3. WMS Server forwards user's request to the WFS.
4. WFS decodes the request, queries the database for the features and receives the response. 5. WFS creates a GML FeatureCollection document from the database response and
publishes this document to a specific NaradaBrokering topic.
6. WMS receives the streaming feature data through NaradaBrokering's agreed upon topic. WMS Server creates a map overlay from the received GML document and sends it to WMS Client which in turn displays it to the user.
7. The WMS submits a flow for execution by invoking the HPSearch Web Service. This request also includes all parameters required for execution of the script. The HPSearch system works in tandem with a context service for communicating with the WMS.
8. Initially, the context corresponding to the script execution is marked as "Executing". 9. Once submitted, the HPSearch engine invokes and initializes (a) the various services,
namely the Data Filter service, that filters incoming data and reformats it to the proper input format as required by the data analysis code, and the Code Runner service that actually runs the analysis program on the mined data. After these services are ready, the HPSearch engine then proceeds to execute (b) the WFS Web Service with the appropriate GML (Geographical Markup Language) query as input.
10.The WFS then outputs the result of the query onto a predefined topic. This stream of data is filtered as it passes through the Data Filter service and the result is accumulated by the code runner service.
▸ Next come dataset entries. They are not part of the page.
Lemma retire_decision_skills_lifecycle op now limit m decision m' r :
  retire_decision_skills now m decision = Ok (m', r) -> lifecycle op limit m m'.
Proof.
  unfold retire_decision_skills; intros H.
  destruct (last (versions_of m (Decision_ID decision))) as [x|] eqn:Hlast; run_inv; bool_to_prop.
  apply versions_last in Hlast as [l Hm]; rewrite (change_latest_Some _ _ _ _ _ Hm).
  apply change_status with (x := x); [done|by split|done|by right].
Qed.

Lemma status_skills_lifecycle op now limit m id m' r :
  status_skills now m id "retired" = Ok (m', r) -> lifecycle op limit m m'.
Proof.
  unfold status_skills; intros H.
  destruct (last (versions_of m id)) as [x|] eqn:Hlast; run_inv; bool_to_prop.
  apply versions_last in Hlast as [l Hm]; rewrite (change_latest_Some _ _ _ _ _ Hm).
  apply change_status with (x := x); [done|by split|done|by right].
Qed.

Lemma protect_skills_lifecycle now limit m id protected m' r :
  protect_skills now m id protected = Ok (m', r) ->
  lifecycle (OpSetProtected id protected) limit m m'.
Proof.
  unfold protect_skills; intros H.
  destruct (versions_of m id) as [|y vs] eqn:Hvs; [done|]; run_inv.
  destruct (last (versions_of m id)) as [x|] eqn:Hlast.
  - apply versions_last in Hlast as [l Hm]; rewrite (change_latest_Some _ _ _ _ _ Hm).
    by apply change_protection with (x := x) (protected := protected).
  - apply last_None in Hlast; congruence.
Qed.

Lemma versions_of_insert_ne m id id' vs :
  id <> id' -> versions_of (<[id := vs]> m) id' = versions_of m id'.
Proof. intros; unfold versions_of; by rewrite lookup_insert_ne. Qed.
(** An experience too large for a batch at the head of the queue, alone of its
    audience, keeps every review from starting. *)
Lemma large_experience_blocks_the_queue :
  let large := MkExperience "task-0" "person:bob" 0 "" "{}" [] in
  let size e := if bool_decide (TaskID e = "task-0") then Ok (maxReviewEvidenceBytes + 1)
                else @Ok string Z 1 in
  let c := with_state (MkState [large; example_experience] [] [] 0 0 "" 0) example_coordinator in
  review_may_start (Hour + 1) c = true /\ claimBatch size (Hour + 1) None c = (c, Ok []).
Proof. vm_compute; split; reflexivity. Qed.
Lemma wasApproved_first taskEvents holdID :
  wasApproved taskEvents holdID = true -> first_decision taskEvents holdID DecisionApprove.
Proof.
  assert (Hskip : forall e taskEvents,
    (forall d, Event_Name e = TaskEventApprovalDecided ->
       decided_of (Event_Body e) <> Some (holdID, d)) ->
    first_decision taskEvents holdID DecisionApprove ->
    first_decision (e :: taskEvents) holdID DecisionApprove).
  { intros e l He (before & event & after & -> & Hn & Hd & Hb).
    exists (e :: before), event, after; split_and!; [done..|].
    intros e' d [->|Hin]%elem_of_cons Hname; [by apply He|by apply Hb]. }
  induction taskEvents as [|e taskEvents IH]; [done|]; cbn [wasApproved].
  destruct (negb _) eqn:Hname; bool_to_prop; [intros Ha; apply Hskip; [done|by apply IH]|].
  destruct (decided_of (Event_Body e)) as [[id decision]|] eqn:Hd.
  - destruct (bool_decide (id = holdID)) eqn:Hid; intros Ha; bool_to_prop; subst.
    + exists [], e, taskEvents; split_and!; [done..|by intros ? ? ?%elem_of_nil].
    + apply Hskip; [|by apply IH]; intros d _; rewrite Hd; congruence.
  - intros Ha; apply Hskip; [|by apply IH]; intros d _; by rewrite Hd.
Qed.

Lemma RedeemHeldCall_Ok runs redemption runs' :
  RedeemHeldCall runs redemption = Ok runs' ->
  exists run held, runs !! TrimSpace (TaskRunID redemption) = Some run /\
    (TrimSpace (TaskRunID redemption) <> "" /\ RequesterPersonID run <> "" /\
     RequesterPersonID run = TrimSpace (Redemption_RequesterPersonID redemption)) /\
    holdByID (Holds (TaskEvents run)) (HoldID redemption) = Some held /\
    wasApproved (TaskEvents run) (Hold_ID held) = true /\
    wasRedeemed (TaskEvents run) (Hold_ID held) = false /\
    isTheApprovedCall held redemption = true /\
    runs' = AppendTaskEvent runs (TrimSpace (TaskRunID redemption)) (redeemed_event redemption).
Proof.
  unfold RedeemHeldCall; destruct (runs !! _) as [run|]; [|done]; intros Hr; run_inv.
  match goal with Hh : redeemableHold _ _ = Ok _ |- _ => unfold redeemableHold in Hh;
    destruct (holdByID (Holds (TaskEvents run)) (HoldID redemption)) as [held|] eqn:Hheld end; run_inv.
  bool_to_prop; exists run, held; split_and!; done.
Qed.
Definition approvedInputOf (approvedHold : option Hold) (requestedInput : string) : string :=
  match approvedHold with
  | Some hold => if bool_decide (Hold_ID hold = "") then requestedInput else ApprovedInput (HeldCallOf hold)
  | None => requestedInput
  end.

Definition hold_ID (hold : option Hold) : string := match hold with Some hold => Hold_ID hold | None => "" end.

Definition RecordApprovalSpent (taskRunID toolName toolInput : string) (st : Store) : Store * string :=
  let approvedHold := ApprovedHoldForCall (Holds (ListTaskEvent taskRunID st)) toolName toolInput in
  (Spend taskRunID (hold_ID approvedHold) toolName (approvedInputOf approvedHold toolInput) st, hold_ID approvedHold).

Definition PendingHeldCall (taskEvents : list TaskEvent) : option HeldCall :=
  HeldCallOf <$> LatestHold (Holds taskEvents) StatePending.

(** [asked_question.go] *)
Definition RecordChoiceAnswer (taskRunID : string) (choice : Choice) (st : Store) : Store :=
  if blank taskRunID || negb (IsAnAnswer choice) then st
  else AppendEvent taskRunID (MkEvent "ask.choice_answered" (marshal_event_body [("key", TrimSpace (Choice_Key choice))])) st.

(** *** Targets ([target.go]) *)

Definition namesNothingThatExists (resolution : ApprovalTargetResolution) : bool :=
  negb (IsResolved (Resolution_Target resolution)) && is_some (Resolution_Failure resolution).

Definition namesTheRequester (request : ApprovalRequest) (recipient : string) : bool :=
  let trimmedRecipient := TrimSpace recipient in
  let requesterEmail := TrimSpace (Request_RequesterEmail request) in
  bool_decide (trimmedRecipient = TrimSpace (Request_RequesterPersonID request)) ||
  (negb (bool_decide (requesterEmail = "")) && EqualFold trimmedRecipient requesterEmail).

Definition sendReachesOnlyTheRequester (request : ApprovalRequest) (target : ApprovalTarget) : bool :=
  if negb (bool_decide (TrimSpace (Request_SideEffectClass request) = ToolSideEffectExternalSend)) || negb (IsResolved target)
  then false
  else forallb (fun recipient => blank recipient || namesTheRequester request recipient)
         (Approval_ID target :: Approval_IDs target).

(** [refusal]: the target the context carries; [files]: the failure of the files it carries. *)
Definition resolveApprovalTarget (gate : Gate) (refusal : option ApprovalTarget) (files : option string)
    (request : ApprovalRequest) : ApprovalTargetResolution :=
  match refusal with
  | Some target => MkResolution target [] None
  | None =>
    match approvalTargetResolver gate with
    | None => no_resolution
    | Some resolve =>
      match files with
      | Some failure => MkResolution no_target [] (Some failure)
      | None => match resolve request with Ok resolution => resolution | Err _ => no_resolution end
      end
    end
  end.

Definition narrowedIdentity (target : ApprovalTarget) : list string + string :=
  if bool_decide (Approval_IDs target = []) then inr (TrimSpace (Approval_ID target)) else inl (Approval_IDs target).

Definition narrowedToolInput (toolInput : string) (target : ApprovalTarget) : option string :=
  if negb (IsResolved target) then None else
  document ← unmarshal_object toolInput;
  identity ← marshal_identity (narrowedIdentity target);
  marshal_object (<[TrimSpace (InputField target) := identity]> document).

(** *** Questions ([question.go], [wording.go]) *)

Definition questionToAsk (request : ApprovalRequest) : option (ApprovalTargetResolution * string) :=
  let choices := AskedChoices (Request_ToolName request) (Request_ToolInput request) in
  if bool_decide (choices = []) then None
  else Some (MkResolution no_target choices None,
    Join nl (TrimSpace (asked_question_of (Request_ToolInput request)) ::
      imap (fun index choice => Itoa (Z.of_nat index + 1) +:+ ". " +:+ Choice_Label choice) choices)).
(* ===== verification/ConnectorEvents.v ===== *)
(** * The connectors' queue in Postgres ([store/postgres/raw_event_repository.go],
    [raw_event_revisions.go], [connectors/runtime_messages.go]).

    Every message of a chat platform is a row of [raw_event], and every reply a row of
    [connector_outbox]; workers claim rows, and settle them.  A statement or
    transaction is a function on the [QueueStore], as in [ScheduleStore.v]; the rows
    that other sessions hold locked are an argument of the claims.  A JSON column is
    the value it encodes, where an absent key is the zero value; a result without a
    reason has no key [reason].  Columns that are written and never read (ciphertexts,
    hashes, expiry) are left out. *)

From S2P Require Export ScheduleStore.

(** ** Messages ([connectors/runtime_messages.go], [connectors/pending_request.go]) *)

Record InputAttachment := MkAttachment {
  Attachment_Platform : string;
  FileID : string;
  URL : string;
  Attachment_MessageID : string;
  Filename : string;
  ContentType : string;
  SizeBytes : Z;
  Attachment_Path : string;
  ContentBase64 : string;
  IsAvailable : bool;
  ErrorCode : string;
  Attachment_Message : string;
}.

Record PendingRequestMessage := MkPendingMessage {
  SourceReference : string;
  Message_MessageID : string;
  Message_Prompt : string;
  Message_InputParts : list AgentPart;
  Message_InputAttachments : list InputAttachment;
}.

Record AddressingMetadata := MkAddressing { BotMentioned : bool; OtherPersonMentioned : bool }.

Record VisibleContextSender := MkSender {
  Sender_Platform : string;
  Sender_SenderID : string;
  Sender_Handle : string;
  Sender_Email : string;
  Sender_Name : string;
  Sender_CallingName : string;
}.

Record VisibleContextMessage := MkContextMessage {
  Speaker : string;
  SpeakerCallingName : string;
  SpeakerHandle : string;
  Context_Text : string;
  Context_SentAt : instant;
  Context_InputAttachments : list InputAttachment;
}.

Record VisibleContext := MkVisibleContext {
  Context_Messages : list VisibleContextMessage;
  HasMoreBefore : bool;
  HistoryCursor : string;
  Context_ResponseLanguage : string;
  RequesterTimeZone : string;
  Sender : VisibleContextSender;
  ConversationType : string;
  ChannelID : string;
  ChannelName : string;
  RoomMemberEmails : list string;
  Addressing : AddressingMetadata;
  AttachmentsOnly : bool;
  MessagesOpenOtherExchanges : bool;
  InputAttachments : list InputAttachment;
  Materials : list InputAttachment;
}.

Definition no_context : VisibleContext :=
  MkVisibleContext [] false "" "" "" (MkSender "" "" "" "" "" "") "" "" "" [] (MkAddressing false false)
    false false [] [].

Definition set_InputAttachments (attachments : list InputAttachment) (context : VisibleContext) : VisibleContext :=
  let '(MkVisibleContext ms more cur rl tz snd ct cid cn room adr ao other _ mats) := context in
  MkVisibleContext ms more cur rl tz snd ct cid cn room adr ao other attachments mats.

Record TaskRetryReference := MkTaskRetry { SourceTaskRunID : string; Retry_TaskRunID : string }.

Record PlatformInboundEvent := MkEvent {
  Event_Platform : string;
  Event_Source : string;
  Event_ConversationID : string;
  MessageID : string;
  EventID : string;
  SenderID : string;
  Event_ReplyTargetID : string;
  IsThread : option bool;
  PreviousMessages : list PendingRequestMessage;
  Event_Prompt : string;
  InputParts : list AgentPart;
  ResponseLanguage : string;
  EventContext : VisibleContext;
  RawReceivedAt : instant;
  TaskRetry : option TaskRetryReference;
}.

Definition no_event : PlatformInboundEvent :=
  MkEvent "" "" "" "" "" "" "" None [] "" [] "" no_context zero_time None.

Definition set_PreviousMessages (messages : list PendingRequestMessage) (event : PlatformInboundEvent)
  : PlatformInboundEvent :=
  let '(MkEvent p s c m e sd rt th _ pr ip rl ctx at_ retry) := event in
  MkEvent p s c m e sd rt th messages pr ip rl ctx at_ retry.

(** The three fields that are not in the JSON of an event. *)
Definition set_envelope (platform source : string) (receivedAt : instant) (event : PlatformInboundEvent)
  : PlatformInboundEvent :=
  let '(MkEvent _ _ c m e sd rt th prev pr ip rl ctx _ retry) := event in
  MkEvent platform source c m e sd rt th prev pr ip rl ctx receivedAt retry.

Definition firstNonEmptyString (values : list string) : string :=
  foldr (fun value rest => if bool_decide (TrimSpace value = "") then rest else TrimSpace value) "" values.

Definition ExternalEventID (event : PlatformInboundEvent) : string :=
  firstNonEmptyString [TrimSpace (EventID event); TrimSpace (MessageID event)].

Definition DedupeKey (event : PlatformInboundEvent) : string :=
  Event_Platform event +:+ ":" +:+ TrimSpace (Event_ConversationID event) +:+ ":" +:+ ExternalEventID event.

(** [connectors/runtime.go]: what keeps an event out of the queue. *)
Definition malformedEventReason (event : PlatformInboundEvent) : string :=
  if blank (MessageID event) then "missing_message_id" else
  if blank (Event_ConversationID event) then "missing_conversation_id" else
  if blank (SenderID event) then "missing_sender_id" else
  if blank (Event_ReplyTargetID event) then "missing_reply_target_id" else
  if blank (Event_Prompt event) then "missing_prompt" else
  if HasMoreBefore (EventContext event) && blank (HistoryCursor (EventContext event))
  then "missing_history_cursor" else "".

Record ReplyTarget := MkReplyTarget {
  Target_ConversationID : string;
  Target_ReplyTargetID : string;
  AnsweringMessageID : string;
  Target_DedupeKey : string;
}.

Record ConnectorRuntimeResult := MkResult {
  Handled : bool;
  Result_Platform : string;
  Duplicate : bool;
  Ignored : bool;
  Reason : string;
  Result_TaskRunID : string;
  ReplyDispatchID : string;
}.

Definition no_result : ConnectorRuntimeResult := MkResult false "" false false "" "" "".

Record QueuedConnectorEvent := MkQueuedEvent {
  QueuedEvent : PlatformInboundEvent;
  Event_AttemptCount : Z;
}.

Record QueuedConnectorReply := MkQueuedReply {
  Queued_OutboxID : string;
  Queued_RawEventID : string;
  Queued_Platform : string;
  Queued_Target : ReplyTarget;
  QueuedReply : OutboundReply;
  Reply_AttemptCount : Z;
}.

Definition SupersededRequestReason : string := "superseded_by_new_message".

(** ** The tables *)

(** The column [connector_event_json]: ['{}'], the document [marshalConnectorEvent]
    writes, or an event by itself, which [unmarshalConnectorEvent] also reads. *)
Inductive EventDocument :=
| NoDocument
| Envelope (platform source : string) (receivedAt : instant) (event : PlatformInboundEvent)
| PlainDocument (event : PlatformInboundEvent).

(** An event as its JSON shows it. *)
Definition event_json : PlatformInboundEvent -> PlatformInboundEvent := set_envelope "" "" zero_time.

Definition marshalConnectorEvent (event : PlatformInboundEvent) : EventDocument :=
  Envelope (Event_Platform event) (Event_Source event) (RawReceivedAt event) (event_json event).

(** An envelope read as an event has none of its keys. *)
Definition unmarshalConnectorEvent (document : EventDocument) : PlatformInboundEvent :=
  match document with
  | Envelope platform source receivedAt event =>
    if bool_decide (MessageID event = "") then no_event
    else set_envelope platform source receivedAt (event_json event)
  | PlainDocument event => event_json event
  | NoDocument => no_event
  end.

(** [connector_event_json->>'senderID']: the key of an event is at the top of the
    document only where there is no envelope. *)
Definition document_senderID (document : EventDocument) : option string :=
  match document with
  | PlainDocument event => Some (SenderID event)
  | _ => None
  end.

Definition has_document (document : EventDocument) : bool :=
  match document with NoDocument => false | _ => true end.

Inductive DeliveryStatus := StatusPending | StatusRunning | StatusSucceeded | StatusFailed | StatusSuppressed.

#[export] Instance DeliveryStatus_eq_dec : EqDecision DeliveryStatus.
Proof. solve_decision. Defined.

Record RawEvent := MkRawEvent {
  Row_Platform : string;
  Row_ConversationID : string;
  ExternalMessageID : string;
  Document : EventDocument;
  Status : DeliveryStatus;
  AttemptCount : Z;
  Row_NextAttemptAt : instant;
  StartedAt : option instant;
  CompletedAt : option instant;
  Row_Error : string;
  Row_Result : ConnectorRuntimeResult;
  IngestedAt : instant;
}.

Record ReplyRow := MkReplyRow {
  Reply_RawEventID : string;
  Reply_Platform : string;
  Reply_Target : ReplyTarget;
  Reply_Document : OutboundReply;
  Reply_Status : DeliveryStatus;
  Reply_Attempts : Z;
  Reply_NextAttemptAt : instant;
  Reply_StartedAt : option instant;
  Reply_CompletedAt : option instant;
  DispatchID : string;
  Reply_Error : string;
  Reply_CreatedAt : instant;
}.

Record QueueStore := MkQueueStore {
  events : gmap string RawEvent;
  replies : gmap string ReplyRow;
}.

Definition set_events (f : gmap string RawEvent -> gmap string RawEvent) (st : QueueStore) : QueueStore :=
  MkQueueStore (f (events st)) (replies st).

Definition set_replies (f : gmap string ReplyRow -> gmap string ReplyRow) (st : QueueStore) : QueueStore :=
  MkQueueStore (events st) (f (replies st)).

(** The columns a statement sets; the others stay. *)
Definition set_Status (s : DeliveryStatus) (row : RawEvent) : RawEvent :=
  let '(MkRawEvent p c x d _ n na sa ca e r i) := row in MkRawEvent p c x d s n na sa ca e r i.
Definition set_AttemptCount (n : Z) (row : RawEvent) : RawEvent :=
  let '(MkRawEvent p c x d s _ na sa ca e r i) := row in MkRawEvent p c x d s n na sa ca e r i.
Definition set_Row_NextAttemptAt (na : instant) (row : RawEvent) : RawEvent :=
  let '(MkRawEvent p c x d s n _ sa ca e r i) := row in MkRawEvent p c x d s n na sa ca e r i.
Definition set_StartedAt (sa : instant) (row : RawEvent) : RawEvent :=
  let '(MkRawEvent p c x d s n na _ ca e r i) := row in MkRawEvent p c x d s n na (Some sa) ca e r i.
Definition set_CompletedAt (ca : instant) (row : RawEvent) : RawEvent :=
  let '(MkRawEvent p c x d s n na sa _ e r i) := row in MkRawEvent p c x d s n na sa (Some ca) e r i.
Definition set_Row_Error (e : string) (row : RawEvent) : RawEvent :=
  let '(MkRawEvent p c x d s n na sa ca _ r i) := row in MkRawEvent p c x d s n na sa ca e r i.
Definition set_Row_Result (r : ConnectorRuntimeResult) (row : RawEvent) : RawEvent :=
  let '(MkRawEvent p c x d s n na sa ca e _ i) := row in MkRawEvent p c x d s n na sa ca e r i.
Lemma revised_turn_reached : run_reaches false two_messages revised_turn.
Proof.
  eapply rtc_l; [|eapply rtc_l; [|reflexivity]].
  - apply (step_begin false two_messages [] second_message (store (begin_run [] second_message two_messages))
      (Some 1%nat, pendingRequestStarted)); [right; left; reflexivity|vm_compute; reflexivity|vm_compute; reflexivity].
  - apply step_launch; vm_compute; reflexivity.
Qed.

Lemma revised_turn_reached_anew : run_reaches false new_run revised_turn.
Proof. etrans; [apply two_messages_reached|apply revised_turn_reached]. Qed.

Lemma pending_requests_never_panic_or_deadlock_witness :
  run_reaches false new_run two_messages /\
  exists st' res, begin [] second_message (store two_messages) = Ok (st', res).
Proof.
  split; [exact two_messages_reached|].
  apply (pending_requests_never_panic_or_deadlock false two_messages two_messages_reached); vm_compute; reflexivity.
Defined.

Lemma revised_turns_exclude_each_other_witness :
  (1%nat ∈ launched revised_turn) /\ (0%nat ∈ ancestry 1%nat revised_turn) /\ (0%nat ∉ launched revised_turn).
Proof.
  assert (Hl : 1%nat ∈ launched revised_turn) by (refine (proj1 (bool_decide_eq_true _) _); vm_compute; reflexivity).
  assert (Ha : 0%nat ∈ ancestry 1%nat revised_turn) by (refine (proj1 (bool_decide_eq_true _) _); vm_compute; reflexivity).
  split; [exact Hl|split; [exact Ha|]].
  apply (revised_turns_exclude_each_other false revised_turn revised_turn 1%nat 0%nat
    revised_turn_reached_anew (rtc_refl _ _) Hl Ha).
Defined.

Lemma revisions_carry_every_message_witness :
  exists r, heap (store two_messages) !! 1%nat = Some r /\
    Message_Prompt <$> carried_messages (request_event r) = ["Write a report"; "as HTML"] /\
    exists events, carried_messages (request_event r) = pendingMessageFromEvent <$> events ++ [request_event r].
Proof.
  assert (Hm : (fun r => Message_Prompt <$> carried_messages (request_event r)) <$> heap (store two_messages) !! 1%nat =
    Some ["Write a report"; "as HTML"]) by (vm_compute; reflexivity).
  destruct (heap (store two_messages) !! 1%nat) as [r|] eqn:Hr; [|discriminate Hm].
  exists r; split; [reflexivity|split; [exact (Some_inj _ _ Hm)|]].
  destruct (revisions_carry_every_message two_messages 1%nat r two_messages_reached Hr) as (events & _ & He).
  exists events; exact He.
Defined.

Lemma superseded_requests_stay_silent_witness :
  begin [] first_message (store revised_turn) = Ok (store revised_turn, (None, pendingRequestSuperseded)).
Proof.
  assert (Hm : (fun r => (isSuperseded r, request_key r)) <$> heap (store two_messages) !! 0%nat =
    Some (true, DedupeKey first_message)) by (vm_compute; reflexivity).
  destruct (heap (store two_messages) !! 0%nat) as [r|] eqn:Hr; [|discriminate Hm].
  assert (Hs : isSuperseded r = true) by exact (f_equal fst (Some_inj _ _ Hm)).
  assert (Hk : DedupeKey first_message = request_key r) by exact (eq_sym (f_equal snd (Some_inj _ _ Hm))).
  apply (superseded_requests_stay_silent two_messages revised_turn 0%nat r first_message [] true (Ok "sent")
    two_messages_reached revised_turn_reached Hr Hs Hk).
Defined.

Definition edited_message : PlatformInboundEvent :=
  set_PreviousMessages (carried_messages first_message)
    (MkEvent "slack" "http" "C1" "m1" "edit-1" "U1" "m1" None [] "Write a memo" [] "" no_context 0 None).

Lemma revisedRequestEvent_exact_witness :
  PreviousMessages edited_message <> [] /\
  Message_Prompt <$> currentRequestMessages edited_message = ["Write a memo"] /\
  exists current, Event_Prompt (revisedRequestEvent edited_message) = Join double_newline
    (revision_preamble :: (Message_Prompt <$> (current ++ [pendingMessageFromEvent edited_message]))).
Proof.
  assert (Hne : PreviousMessages edited_message <> []) by (vm_compute; discriminate).
  split; [exact Hne|split; [vm_compute; reflexivity|]].
  destruct (revisedRequestEvent_exact edited_message Hne) as (current & Hp & _); exists current; exact Hp.
Defined.

(** ** Departures *)

(** A message that comes with the messages it revises - a retry, or one that a restart
    reads - still supersedes an open request of its scope, and does not take up what
    that one carries. *)
Lemma history_is_not_extended order event st q r :
  is_control event = false -> requests st !! DedupeKey event = None -> PreviousMessages event <> [] ->
  find_revised order event st = Some (q, r) -> prepare order event st = Ok (event, Some q).
Proof. intros Hc Hk Hp Hf; unfold prepare; rewrite Hc, Hk, Hf; by rewrite bool_decide_false. Qed.

(** A revision of two messages sends a first reply, which closes its request; two more
    messages arrive, the second revising the first; then the turn fails and is retried. *)
Definition third_message := sample_event "U1" "m3" "Book a room".
Definition fourth_message := sample_event "U1" "m4" "for ten people".

Definition failed_revision : Run :=
  finish_run 1%nat (admit_run ["slack:C1:m3"; "slack:C1:m2"] fourth_message
    (admit_run ["slack:C1:m2"] third_message
      (set_store (send_pending_reply "slack:C1:m2" true (Ok "sent") (store revised_turn)).1 revised_turn))).

(** Each is retried with its messages, as the queue stores them. *)
Definition retried_second := set_PreviousMessages (carried_messages first_message) second_message.
Definition retried_fourth := set_PreviousMessages (carried_messages third_message) fourth_message.

Definition request_texts (p : ptr) (ru : Run) : option (list string * bool) :=
  (fun r => (Message_Prompt <$> carried_messages (request_event r), is_open_request r)) <$> heap (store ru) !! p.

(** The older request supersedes the newer, and the newer then the older; neither carries
    the texts of the other, so that each time a turn begins the other's is cancelled. *)
Lemma retried_revisions_supersede_each_other :
  let older_retried := begin_run ["slack:C1:m4"] retried_second failed_revision in
  let newer_retried := begin_run ["slack:C1:m2"] retried_fourth older_retried in
  request_texts 3%nat failed_revision = Some (["Book a room"; "for ten people"], true) /\
  request_texts 3%nat older_retried = Some (["Book a room"; "for ten people"], false) /\
  request_texts 4%nat older_retried = Some (["Write a report"; "as HTML"], true) /\
  request_texts 4%nat newer_retried = Some (["Write a report"; "as HTML"], false) /\
  request_texts 5%nat newer_retried = Some (["Book a room"; "for ten people"], true) /\
  ("slack:C1:m2" ∉ supersededReferences (store newer_retried)).
Proof.
  intros older newer; split_and!; [vm_compute; reflexivity..|].
  apply (proj1 (bool_decide_eq_false _)); vm_compute; reflexivity.
Qed.

(** An answered [/stop] closes the requests it stops, those whose turn is over among
    them, which nothing then takes out of the map. *)
Lemma stopped_request_stays_in_the_map :
  let finished := finish_run 1%nat revised_turn in
  let stopped := closeControlledPendingRequests ["slack:C1:m2"] (sample_event "U1" "m5" "/stop") (store finished) in
  requests stopped !! "slack:C1:m2" = Some 1%nat /\
  (fun r => (isFinished r, hasReply r)) <$> heap stopped !! 1%nat = Some (true, true).
Proof. split; vm_compute; reflexivity. Qed.

End samples.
11.The code runner service then executes the analysis code on the data and the resulting output can either be streamed onto a topic, or stored on a publicly accessible Web server. The URL of the output is then written to the context service by HPSearch.
12.The WMS constantly polls the context service to see if the execution has finished. 13.The execution completes and the context is updated.
14.The WMS downloads the result file from the web server and displays the output.
7.4. Future Work
We are currently working on making management standards compliant and global. Web Services community has recently introduced two competing management specifications, namely WS- Management and WS-Distributed Management. We are currently investigating, making management compatible with these standards. Further management is restricted by presence of firewalls and Network Address Translation (NAT) routers. We are also investigating how we management can span these restrictions and can be made more administratively scalable.